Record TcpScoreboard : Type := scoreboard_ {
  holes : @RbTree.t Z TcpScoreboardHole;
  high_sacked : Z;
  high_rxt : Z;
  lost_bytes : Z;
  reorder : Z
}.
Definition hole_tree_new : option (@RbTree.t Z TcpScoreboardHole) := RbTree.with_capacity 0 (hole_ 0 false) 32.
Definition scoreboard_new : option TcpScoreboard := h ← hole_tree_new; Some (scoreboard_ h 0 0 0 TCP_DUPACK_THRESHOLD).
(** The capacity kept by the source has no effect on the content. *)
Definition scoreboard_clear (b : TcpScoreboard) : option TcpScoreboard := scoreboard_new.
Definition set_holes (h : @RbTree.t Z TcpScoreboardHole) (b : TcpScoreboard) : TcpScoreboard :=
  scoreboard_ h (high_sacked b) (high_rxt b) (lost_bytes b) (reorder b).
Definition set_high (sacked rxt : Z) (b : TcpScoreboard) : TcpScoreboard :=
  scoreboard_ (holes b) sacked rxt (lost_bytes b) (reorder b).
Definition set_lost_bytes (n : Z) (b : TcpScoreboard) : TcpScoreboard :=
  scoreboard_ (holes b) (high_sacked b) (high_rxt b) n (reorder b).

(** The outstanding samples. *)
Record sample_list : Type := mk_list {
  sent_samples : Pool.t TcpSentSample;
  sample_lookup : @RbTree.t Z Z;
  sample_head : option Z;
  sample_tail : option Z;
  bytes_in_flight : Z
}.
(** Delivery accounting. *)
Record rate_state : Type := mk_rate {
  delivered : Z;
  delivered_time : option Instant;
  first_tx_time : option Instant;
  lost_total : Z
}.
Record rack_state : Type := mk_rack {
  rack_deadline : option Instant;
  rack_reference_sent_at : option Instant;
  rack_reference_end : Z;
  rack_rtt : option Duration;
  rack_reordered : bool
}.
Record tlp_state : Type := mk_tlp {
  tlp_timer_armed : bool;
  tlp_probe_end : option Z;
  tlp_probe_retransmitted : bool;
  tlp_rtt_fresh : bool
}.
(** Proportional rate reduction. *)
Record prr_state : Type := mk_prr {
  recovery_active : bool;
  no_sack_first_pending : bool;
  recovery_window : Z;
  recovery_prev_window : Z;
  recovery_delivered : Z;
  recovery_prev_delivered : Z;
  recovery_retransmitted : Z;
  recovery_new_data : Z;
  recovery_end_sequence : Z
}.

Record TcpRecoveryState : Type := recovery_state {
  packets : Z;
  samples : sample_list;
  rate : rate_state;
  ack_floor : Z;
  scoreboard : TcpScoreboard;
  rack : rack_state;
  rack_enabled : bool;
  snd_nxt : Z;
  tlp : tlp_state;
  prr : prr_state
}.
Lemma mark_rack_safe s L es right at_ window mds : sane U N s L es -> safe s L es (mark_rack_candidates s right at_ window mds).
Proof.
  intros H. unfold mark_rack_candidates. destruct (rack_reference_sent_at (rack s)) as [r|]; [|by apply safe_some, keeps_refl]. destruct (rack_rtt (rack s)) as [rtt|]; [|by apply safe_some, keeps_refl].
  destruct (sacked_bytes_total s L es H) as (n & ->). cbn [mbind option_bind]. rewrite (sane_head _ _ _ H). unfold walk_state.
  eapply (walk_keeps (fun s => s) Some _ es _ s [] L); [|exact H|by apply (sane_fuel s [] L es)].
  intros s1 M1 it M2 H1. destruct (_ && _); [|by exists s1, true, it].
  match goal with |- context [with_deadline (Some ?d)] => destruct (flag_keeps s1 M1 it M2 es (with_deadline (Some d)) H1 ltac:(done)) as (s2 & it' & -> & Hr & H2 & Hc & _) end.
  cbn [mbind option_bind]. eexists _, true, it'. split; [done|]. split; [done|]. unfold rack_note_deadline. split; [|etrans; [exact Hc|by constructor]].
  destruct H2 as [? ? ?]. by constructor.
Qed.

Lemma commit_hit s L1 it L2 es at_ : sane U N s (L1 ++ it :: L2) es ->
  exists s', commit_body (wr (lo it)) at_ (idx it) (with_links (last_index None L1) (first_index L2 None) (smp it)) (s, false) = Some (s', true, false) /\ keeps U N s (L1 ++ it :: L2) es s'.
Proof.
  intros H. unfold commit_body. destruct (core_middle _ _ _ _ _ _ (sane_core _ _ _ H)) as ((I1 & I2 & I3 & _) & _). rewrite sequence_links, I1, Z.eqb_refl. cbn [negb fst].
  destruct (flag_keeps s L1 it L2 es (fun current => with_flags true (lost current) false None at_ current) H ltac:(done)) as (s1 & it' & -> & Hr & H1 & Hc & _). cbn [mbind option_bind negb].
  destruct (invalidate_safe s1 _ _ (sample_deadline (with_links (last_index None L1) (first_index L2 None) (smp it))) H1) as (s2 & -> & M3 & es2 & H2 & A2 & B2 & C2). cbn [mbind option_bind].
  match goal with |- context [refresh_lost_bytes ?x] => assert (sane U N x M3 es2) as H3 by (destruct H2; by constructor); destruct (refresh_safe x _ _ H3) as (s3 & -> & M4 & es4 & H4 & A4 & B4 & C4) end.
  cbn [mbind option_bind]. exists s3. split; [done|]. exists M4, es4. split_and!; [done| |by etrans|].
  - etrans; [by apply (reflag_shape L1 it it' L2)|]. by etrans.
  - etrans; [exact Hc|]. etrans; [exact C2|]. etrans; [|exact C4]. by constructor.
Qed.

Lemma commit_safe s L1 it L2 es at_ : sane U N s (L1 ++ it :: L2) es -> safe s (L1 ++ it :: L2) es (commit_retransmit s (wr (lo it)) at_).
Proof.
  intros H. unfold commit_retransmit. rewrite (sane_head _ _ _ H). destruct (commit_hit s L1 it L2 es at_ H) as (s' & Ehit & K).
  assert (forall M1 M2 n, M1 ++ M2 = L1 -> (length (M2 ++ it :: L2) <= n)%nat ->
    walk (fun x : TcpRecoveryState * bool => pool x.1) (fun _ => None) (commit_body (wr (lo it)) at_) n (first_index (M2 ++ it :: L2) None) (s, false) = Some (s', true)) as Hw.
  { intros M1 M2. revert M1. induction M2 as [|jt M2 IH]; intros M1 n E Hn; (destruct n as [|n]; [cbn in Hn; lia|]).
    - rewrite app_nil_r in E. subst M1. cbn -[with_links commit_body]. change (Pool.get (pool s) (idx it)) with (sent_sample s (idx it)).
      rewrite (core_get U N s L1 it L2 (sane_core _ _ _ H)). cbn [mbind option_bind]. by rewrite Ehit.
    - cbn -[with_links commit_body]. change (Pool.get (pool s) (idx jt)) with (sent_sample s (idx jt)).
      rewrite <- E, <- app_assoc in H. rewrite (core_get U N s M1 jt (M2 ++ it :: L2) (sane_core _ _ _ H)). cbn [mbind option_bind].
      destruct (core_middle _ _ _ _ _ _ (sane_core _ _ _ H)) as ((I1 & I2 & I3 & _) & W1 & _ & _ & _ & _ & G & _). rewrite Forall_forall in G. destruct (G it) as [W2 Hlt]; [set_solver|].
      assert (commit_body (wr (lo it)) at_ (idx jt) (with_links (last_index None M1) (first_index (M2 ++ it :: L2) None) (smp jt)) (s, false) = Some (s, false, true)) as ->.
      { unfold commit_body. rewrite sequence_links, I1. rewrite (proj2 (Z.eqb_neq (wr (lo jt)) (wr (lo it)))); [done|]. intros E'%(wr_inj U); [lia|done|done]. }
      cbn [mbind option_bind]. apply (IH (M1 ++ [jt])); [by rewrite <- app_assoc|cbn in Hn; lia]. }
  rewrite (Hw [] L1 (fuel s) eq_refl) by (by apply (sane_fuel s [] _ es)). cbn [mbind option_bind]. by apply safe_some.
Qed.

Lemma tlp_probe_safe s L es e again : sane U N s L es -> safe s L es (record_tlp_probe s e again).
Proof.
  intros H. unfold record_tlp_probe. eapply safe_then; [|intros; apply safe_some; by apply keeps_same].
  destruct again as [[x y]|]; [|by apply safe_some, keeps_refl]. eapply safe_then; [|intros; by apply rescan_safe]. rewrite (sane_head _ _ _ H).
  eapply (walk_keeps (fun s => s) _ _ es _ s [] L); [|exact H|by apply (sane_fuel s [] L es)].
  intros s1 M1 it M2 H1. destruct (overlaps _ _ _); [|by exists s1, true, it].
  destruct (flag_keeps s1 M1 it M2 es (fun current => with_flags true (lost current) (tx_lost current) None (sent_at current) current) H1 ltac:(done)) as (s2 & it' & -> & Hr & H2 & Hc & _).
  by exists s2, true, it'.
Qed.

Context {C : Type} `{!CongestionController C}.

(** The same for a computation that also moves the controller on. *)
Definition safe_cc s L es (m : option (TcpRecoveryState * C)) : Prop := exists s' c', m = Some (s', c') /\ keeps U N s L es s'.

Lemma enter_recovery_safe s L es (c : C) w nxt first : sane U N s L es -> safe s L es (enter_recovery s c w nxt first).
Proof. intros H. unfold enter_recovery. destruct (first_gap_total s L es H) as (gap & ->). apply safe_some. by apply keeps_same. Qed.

════════════════════

## Assigned task
Where does the string "Ehit" occur in the data above? Copy every line that holds it.

## Problem solution
  intros H. unfold commit_retransmit. rewrite (sane_head _ _ _ H). destruct (commit_hit s L1 it L2 es at_ H) as (s' & Ehit & K).
      rewrite (core_get U N s L1 it L2 (sane_core _ _ _ H)). cbn [mbind option_bind]. by rewrite Ehit.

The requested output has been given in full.